新卒採用担当の皆さんは、「内定ブルー」に立腹したり、狼狽したりすることなく、鷹揚な気持ちで落ち着いて対処していただきたいと思います。
「内定ブルー」は「他を捨てた悲しみ」
「内定ブルー」は、表面的には「決めた1社への迷い」に見えても、本質的には、先にも述べたように「他の選択肢(生きられた可能性のある別の人生)を捨てることに対する悲しみ(ブルー)」です。自社への疑念ではなく、他社への未練ということです。
そうでない場合は、単にそもそも入社意思が固まっていなかっただけで、本稿のテーマとは対処方法が異なります。もし、自社への疑念(ネック)が晴れていないのであれば、その解消のため、自社の情報を適切にインプットする必要があります。

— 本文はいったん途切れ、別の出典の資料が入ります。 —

(** * DrivingGame: the vehicle motion model

    A shallow embedding of the [Vehicle] class of [vehicle.js] (its
    constructor, key handlers, [update] with its sub-steps, [reset]) and of
    [Environment.getHeightAtPosition] of [environment.js], followed by the
    properties of the motion model: the caps on speed and steering, braking,
    acceleration, coasting, the kinematic integrator, the terrain follower
    and reset.

    JavaScript numbers are idealised as real numbers: [Math.max], [Math.min],
    [Math.abs], [Math.sin], [Math.cos], [Math.PI] are [Rmax], [Rmin], [Rabs],
    [sin], [cos], [PI]; rounding, infinities and NaN are outside the model.
    The engine is a parameter: its vector and quaternion functions form the
    class [Babylon], and what it shows the vehicle in a frame (ray picks,
    wheel poses, the environment) is a [Frame]. *)

From Stdlib Require Import Reals Lra Lia String Ascii.
From stdpp Require Import base list.

Open Scope R_scope.

(** ** The part of [Math] that the standard library does not name *)

Module Math.

(** [Math.sign]: 1, -1 or 0. *)
Definition sign (a : R) : R :=
  if Rlt_dec 0 a then 1 else if Rlt_dec a 0 then -1 else 0.

End Math.

(** ** The engine's value types *)

Module Vector3.
Record t : Type := mk { x : R; y : R; z : R }.

Definition Zero : t := mk 0 0 0.
Definition set_x (a : R) (p : t) : t := mk a (y p) (z p).
Definition set_y (a : R) (p : t) : t := mk (x p) a (z p).
Definition set_z (a : R) (p : t) : t := mk (x p) (y p) a.
End Vector3.

Module Quaternion.
Record t : Type := mk { x : R; y : R; z : R; w : R }.
End Quaternion.

Module Ray.
Record t : Type :=
  mk { origin : Vector3.t; direction : Vector3.t; length : R }.
End Ray.

(** The result of [scene.pickWithRay]: [hit] is false, or [hit] is true and
    the picked point and the normal of the picked face are there. *)
Inductive PickingInfo : Type :=
| NoHit
| Hit (pickedPoint : Vector3.t) (normal : Vector3.t).

(** The engine functions that the vehicle calls and that are not part of the
    repository: vector algebra, the quaternion of a basis, and spherical
    interpolation. *)
Class Babylon : Type := {
  Vector3_Lerp : Vector3.t -> Vector3.t -> R -> Vector3.t;
  Vector3_subtract : Vector3.t -> Vector3.t -> Vector3.t;
  Vector3_normalize : Vector3.t -> Vector3.t;
  Vector3_Cross : Vector3.t -> Vector3.t -> Vector3.t;
  Vector3_Distance : Vector3.t -> Vector3.t -> R;
  (* Quaternion.FromRotationMatrix (Matrix.FromXYZAxes a b c) *)
  Quaternion_FromXYZAxes : Vector3.t -> Vector3.t -> Vector3.t -> Quaternion.t;
  (* the value that Quaternion.SlerpToRef a b amount _ stores *)
  Quaternion_Slerp : Quaternion.t -> Quaternion.t -> R -> Quaternion.t
}.

(** A scene answers ray picks. *)
Record Scene : Type := { pickWithRay : Ray.t -> PickingInfo }.

(** ** [Environment.getHeightAtPosition] *)

Record Environment : Type := { env_scene : Scene }.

入社意思が固まっているかどうかの判断は難しいですが、一番の見極めポイントは、就職活動をあっさりとやめたかどうかです。「御社が第1志望ですが、一応すべて見てから決めます」というのは、まだ意志が固まっていない可能性があります。
会社や仕事に関する情報提供は充分にしており、内定者自身もよく考えて意思決定したにもかかわらず起こる「内定ブルー」に対処するには、すなわち「他の選択肢を捨てたという事実」を受容してもらうには、どうすればよいでしょうか。
「内定ブルー」は感情的なもの
「内定ブルー」は、至極感情的なものであり、具体的な迷いというよりは、彼らの心の中に湧き上がってくる漠然とした不安です。ある意味、特別な理由もないのに、不安になるのです(本当は、他の可能性を捨てたからなのですが)。しかし、人間は、そういう漠然とした不安になかなか対峙できません。大抵の場合、たまたま目についたものごとを「不安の根拠」とすることで、自分の中に突如生じた正体不明の不安に説明をつけることで、安心を得ようとするのです。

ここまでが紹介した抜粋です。